# Problem details
Each line in the records below, from the one that contains "Abbreviation files := (list file_desc)." to the one that contains "Lemma get_fd_at spot", should be reproduced exactly, the first and last included.

# Excerpted data
(* ===== verification/ExitSpec.v ===== *)
(** What the exit of a process gives up: the pages of the user, one reference for
    every descriptor, and the thread. *)
From Stdlib Require Import ZArith Lia.
From stdpp Require Import base gmap list strings.
From S2P Require Import Prelude CString Pages Heap Pte Memory MemFacts PageTables Mapping Spaces Thread Frames ThreadLists Scheduler Lock Io Disk Timer Device Kfs Elf Uart Console Objects Process ProcSpec Syscall SyscallSpec ForkSpec.

Open Scope Z_scope.

(** ** Closing the table of open files *)

Section Close.
Context {δ β : Type} `{IoRefcnt δ} `{IoOps δ} `{IoOps β} (hi : Z).

(** The file at [spot] after [n] references are given up. *)
Record released (n : Z) (fd fd' : file_desc) : Prop := {
  rl_refcnt : f_refcnt fd' = f_refcnt fd - n;
  rl_ops : f_ops fd' = if decide (0 < n ∧ f_refcnt fd = n) then false else f_ops fd;
  rl_pos : file_pos fd' = file_pos fd;
  rl_size : file_size fd' = file_size fd;
  rl_inode : f_inode fd' = f_inode fd
}.

Ltac rel := split; cbn; repeat case_decide; try congruence; try tauto; lia.

Lemma released_0 fd : released 0 fd fd.
Proof. rel. Qed.

Lemma released_step n fd fd1 fd2 : 0 ≤ n → n + 1 ≤ f_refcnt fd → released 1 fd fd1 → released n fd1 fd2 → released (n + 1) fd fd2.
Proof.
  intros Hn Hle [Hr Ho Hp Hs Hi] [Hr' Ho' Hp' Hs' Hi']. rewrite Ho in Ho'. rewrite Hr in Hr', Ho'. clear Hr Ho.
  repeat case_decide; rel.
Qed.

Abbreviation files := (list file_desc).
Definition file_at (spot : Z) (w : io_world δ β) : option file_desc :=
  if spot <? 0 then None else fileArray (fsys w) !! Z.to_nat spot.

Lemma get_fd_at spot (w : io_world δ β) fd : get_fd spot (fsys w) = Done fd ↔ file_at spot w = Some fd.
Proof. unfold get_fd, file_at. case_match; [done|]. apply deref_Done. Qed.

Lemma file_at_set spot spot' fd (w : io_world δ β) : is_Some (file_at spot w) →
  file_at spot' (set_fsys (set_fd spot fd (fsys w)) w) = if decide (spot' = spot) then Some fd else file_at spot' w.
Proof.
  unfold file_at. intros Hs. destruct (Z.ltb_spec spot 0); [by destruct Hs|]. cbn [set_fsys fsys set_fd fileArray].
  destruct (decide (spot' = spot)) as [->|Hne].
  - destruct (Z.ltb_spec spot 0); [lia|]. apply list_lookup_insert_eq. by apply lookup_lt_is_Some.
  - destruct (Z.ltb_spec spot' 0); [done|]. apply list_lookup_insert_ne. lia.
Qed.

Definition last_opened (w : io_world δ β) : Prop := is_Some (file_at (intSpot (fsys w)) w).

(** Giving up one reference. *)
Lemma close_one spot fd (w : io_world δ β) s : file_at spot w = Some fd → f_ops fd = true → 1 ≤ f_refcnt fd < 2 ^ 32 → last_opened w →
  ∃ w', ref_ioclose hi (IoFile spot) (w, s) = Done (w', s) ∧ last_opened w' ∧
    (∃ fd', file_at spot w' = Some fd' ∧ released 1 fd fd') ∧
    (∀ spot' g, spot' ≠ spot → file_at spot' w = Some g → ∃ g', file_at spot' w' = Some g' ∧ released 0 g g').
Proof.
  intros Hf Ho Hn Hl. unfold ref_ioclose, obj_refcnt, set_obj_refcnt. pose proof Hf as Hg. apply get_fd_at in Hg. rewrite Hg.
  cbn [mbind outcome_bind refcnt file_intf set_refcnt]. rewrite u32_small by lia.
  set (fd1 := FileDesc (f_ops fd) (f_refcnt fd - 1) (file_pos fd) (file_size fd) (f_inode fd) (f_flags fd)).
  set (w1 := set_fsys (set_fd spot fd1 (fsys w)) w).
  assert (Hw1 : ∀ spot', file_at spot' w1 = if decide (spot' = spot) then Some fd1 else file_at spot' w) by (intros; by apply file_at_set).
  assert (Hl1 : last_opened w1).
  { unfold last_opened. change (intSpot (fsys w1)) with (intSpot (fsys w)). rewrite Hw1. by case_decide. }
  destruct (Z.eqb_spec (f_refcnt fd - 1) 0) as [Hz|Hnz].
  - unfold with_ops, obj_ops. assert (Hg1 : get_fd spot (fsys w1) = Done fd1) by (apply get_fd_at; rewrite Hw1; by rewrite decide_True).
    rewrite Hg1. cbn [mbind outcome_bind ops_set file_intf f_ops fd1]. rewrite Ho. unfold ioclose. rewrite u32_small by lia. rewrite Hz.
    change (0 =? 0) with true. cbn iota. cbn [op_close vtable deref mbind outcome_bind]. unfold file_close, fs_close. rewrite Hg1.
    cbn [mbind outcome_bind]. set (fd2 := FileDesc false (f_refcnt fd1) (file_pos fd1) (file_size fd1) (f_inode fd1) (f_flags fd1)).
    set (w2 := set_fsys (set_fd spot fd2 (fsys w1)) w1).
    assert (Hw2 : ∀ spot', file_at spot' w2 = if decide (spot' = spot) then Some fd2 else file_at spot' w).
    { intros spot'. unfold w2. rewrite file_at_set by (rewrite Hw1; by rewrite decide_True). case_decide as Hd; [done|]. by rewrite Hw1, decide_False. }
    assert (Hi2 : intSpot (fsys w2) = intSpot (fsys w)) by done.
    assert (Hl2 : ∃ fi, file_at (intSpot (fsys w)) w2 = Some fi) by (rewrite Hw2; case_decide; [eauto|destruct Hl as [fi Hfi]; eauto]).
    destruct Hl2 as [fi Hfi]. change (set_fd spot fd2 (fsys w1)) with (fsys w2). rewrite Hi2.
    rewrite (proj2 (get_fd_at _ _ _) Hfi). cbn [mbind outcome_bind kfree].
    assert (Hs : with_heap (kheap s) s = s) by (by destruct s). rewrite Hs.
    set (fi' := FileDesc (f_ops fi) (f_refcnt fi) (file_pos fi) (file_size fi) (f_inode fi) 0).
    set (w3 := set_fsys (set_fd (intSpot (fsys w)) fi' (fsys w2)) w2).
    assert (Hw3 : ∀ spot', file_at spot' w3 = if decide (spot' = intSpot (fsys w)) then Some fi' else file_at spot' w2).
    { intros spot'. unfold w3. by rewrite file_at_set by eauto. }
    exists w3. split; [done|]. split; [unfold last_opened; change (intSpot (fsys w3)) with (intSpot (fsys w)); rewrite Hw3; by rewrite decide_True|].
    split.
    + rewrite Hw3. case_decide as Hd.
      * exists fi'. split; [done|]. rewrite <- Hd, Hw2, decide_True in Hfi by done. injection Hfi as <-.
        rel.
      * rewrite Hw2, decide_True by done. exists fd2. split; [done|]. rel.
    + intros spot' g Hne Hg'. rewrite Hw3. case_decide as Hd.
      * exists fi'. split; [done|]. rewrite <- Hd, Hw2, decide_False, Hg' in Hfi by done. injection Hfi as <-.
        rel.
      * rewrite Hw2, decide_False by done. exists g. split; [done|apply released_0].
  - exists w1. split; [done|]. split; [done|]. split.
    + rewrite Hw1, decide_True by done. exists fd1. split; [done|]. rel.
    + intros spot' g Hne Hg'. rewrite Hw1, decide_False by done. exists g. split; [done|apply released_0].
Qed.

(** Every descriptor is an open file that counts all its references. *)
Definition counted (l : list (option io_ref)) (w : io_world δ β) : Prop :=
  ∀ r, Some r ∈ l → ∃ spot fd, r = IoFile spot ∧ file_at spot w = Some fd ∧ f_ops fd = true ∧ refs_to r l ≤ f_refcnt fd < 2 ^ 32.

Lemma refs_to_cons o r l : refs_to r (o :: l) = (if decide (o = Some r) then 1 else 0) + refs_to r l.
Proof. unfold refs_to. rewrite filter_cons. case_decide; cbn [length]; lia. Qed.

Lemma refs_to_pos r l : 0 ≤ refs_to r l ∧ (Some r ∈ l → 0 < refs_to r l) ∧ (Some r ∉ l → refs_to r l = 0).
Proof.
  unfold refs_to. split; [lia|]. split.
  - intros Hr. destruct (filter (λ o, o = Some r) l) eqn:Hf; [|cbn; lia].
    assert (Hin : Some r ∈ filter (λ o, o = Some r) l) by by apply list_elem_of_filter. rewrite Hf in Hin. by apply not_elem_of_nil in Hin.
  - intros Hr. destruct (filter (λ o, o = Some r) l) as [|o] eqn:Hf; [done|]. destruct Hr.
    assert (Hin : o ∈ filter (λ o, o = Some r) l) by (rewrite Hf; by left). by apply list_elem_of_filter in Hin as [-> ?].
Qed.

Lemma close_all_spec l : ∀ (w : io_world δ β) s, counted l w → last_opened w →
  ∃ w', close_all hi l (w, s) = Done (w', s) ∧
    ∀ spot fd, file_at spot w = Some fd → ∃ fd', file_at spot w' = Some fd' ∧ released (refs_to (IoFile spot) l) fd fd'.
Proof.
  induction l as [|[r|] l IH]; intros w s Hc Hl.
  - exists w. split; [done|]. intros spot fd Hf. exists fd. split; [done|]. apply released_0.
  - destruct (Hc r) as (spot & fd & -> & Hf & Ho & Hn); [by left|]. rewrite refs_to_cons, decide_True in Hn by done.
    pose proof (refs_to_pos (IoFile spot) l) as (Hp0 & Hp1 & Hp2).
    destruct (close_one spot fd w s Hf Ho) as (w1 & He & Hl1 & (fd1 & Hf1 & Hr1) & Hoth); [lia|done|].
    cbn [close_all fst]. unfold obj_ops. rewrite (proj2 (get_fd_at _ _ _) Hf). cbn [mbind outcome_bind ops_set file_intf]. rewrite Ho, He.
    cbn [mbind outcome_bind]. destruct (IH w1 s) as (w' & He' & Hfin); [|done|].
    + intros r Hr. destruct (decide (r = IoFile spot)) as [->|Hne].
      * exists spot, fd1. split; [done|]. split; [done|]. destruct Hr1 as [Hr1 Ho1 _ _ _]. specialize (Hp1 Hr).
        split; [rewrite Ho1, decide_False by lia; done|]. lia.
      * destruct (Hc r) as (spot' & g & -> & Hg & Hgo & Hgn); [by right|]. rewrite refs_to_cons, decide_False in Hgn by congruence.
        destruct (Hoth spot' g) as (g' & Hg' & [Hr2 Ho2 _ _ _]); [congruence|done|]. exists spot', g'. split; [done|]. split; [done|].
        rewrite decide_False in Ho2 by lia. split; [congruence|]. lia.
    + exists w'. split; [done|]. intros spot' g Hg. rewrite refs_to_cons. destruct (decide (spot' = spot)) as [->|Hne].
      * rewrite decide_True by done. rewrite Hf in Hg. injection Hg as <-. destruct (Hfin spot fd1 Hf1) as (fd' & Hf' & Hr').
        exists fd'. split; [done|]. rewrite Z.add_comm. eapply released_step; [lia|lia|exact Hr1|exact Hr'].
      * rewrite decide_False by congruence. destruct (Hoth spot' g) as (g' & Hg' & [Ha Hb Hc' Hd He2]); [congruence|done|].
        destruct (Hfin spot' g' Hg') as (g2 & Hg2 & [Ha2 Hb2 Hc2 Hd2 He3]). exists g2. split; [done|]. rewrite decide_False in Hb by lia.
        rewrite Z.add_0_l. rewrite Ha, Hb in *. replace (f_refcnt g - 0) with (f_refcnt g) in * by lia. rel.
  - cbn [close_all]. destruct (IH w s) as (w' & He & Hfin); [|done|].
    + intros r Hr. destruct (Hc r) as (spot & fd & Hrs & Hf & Ho & Hn); [by right|]. exists spot, fd. split; [done|]. split; [done|]. split; [done|].
      by rewrite refs_to_cons, decide_False in Hn by done.
    + exists w'. split; [done|]. intros spot fd Hf. rewrite refs_to_cons, decide_False by done. by apply Hfin.
Qed.
End Close.

(** ** The memory through a switch of threads *)

(** Switching threads changes no page, only the space that is active. *)
Definition same_pages (s s' : sched) : Prop := ram (pages s') = ram (pages s) ∧ free_list (pages s') = free_list (pages s).

#[export] Instance same_pages_preorder : PreOrder same_pages.
Proof. split; [by split|]. intros a b c [H1 H2] [H3 H4]. split; congruence. Qed.

Lemma same_pages_heap s s' : kheap s' = kheap s → same_pages s s'.
Proof. intros He. unfold same_pages, pages. by rewrite He. Qed.

#[export] Instance same_pages_frame : SwitchFrame same_pages.
Proof. split; [split; [exact _|..]|..]; intros; by split. Qed.

Lemma exit_pages s saved s' : thread_exit s = Done (Switched saved s') → same_pages s s'.
Proof. apply (frame_exit same_pages). Qed.

Lemma rep_pages m s a : sched_rep s a → sched_rep (with_pages m s) a.
Proof. intros [[Hl Hlw] ? ? ? ? ? ?]. split; try done. Qed.

(** ** Exit *)

Section Exit.
Context {δ β υ : Type} `{IoRefcnt δ} `{IoOps δ} `{IoDisk β}.

End Exit.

# Your response
Abbreviation files := (list file_desc).
Definition file_at (spot : Z) (w : io_world δ β) : option file_desc :=
  if spot <? 0 then None else fileArray (fsys w) !! Z.to_nat spot.

Lemma get_fd_at spot (w : io_world δ β) fd : get_fd spot (fsys w) = Done fd ↔ file_at spot w = Some fd.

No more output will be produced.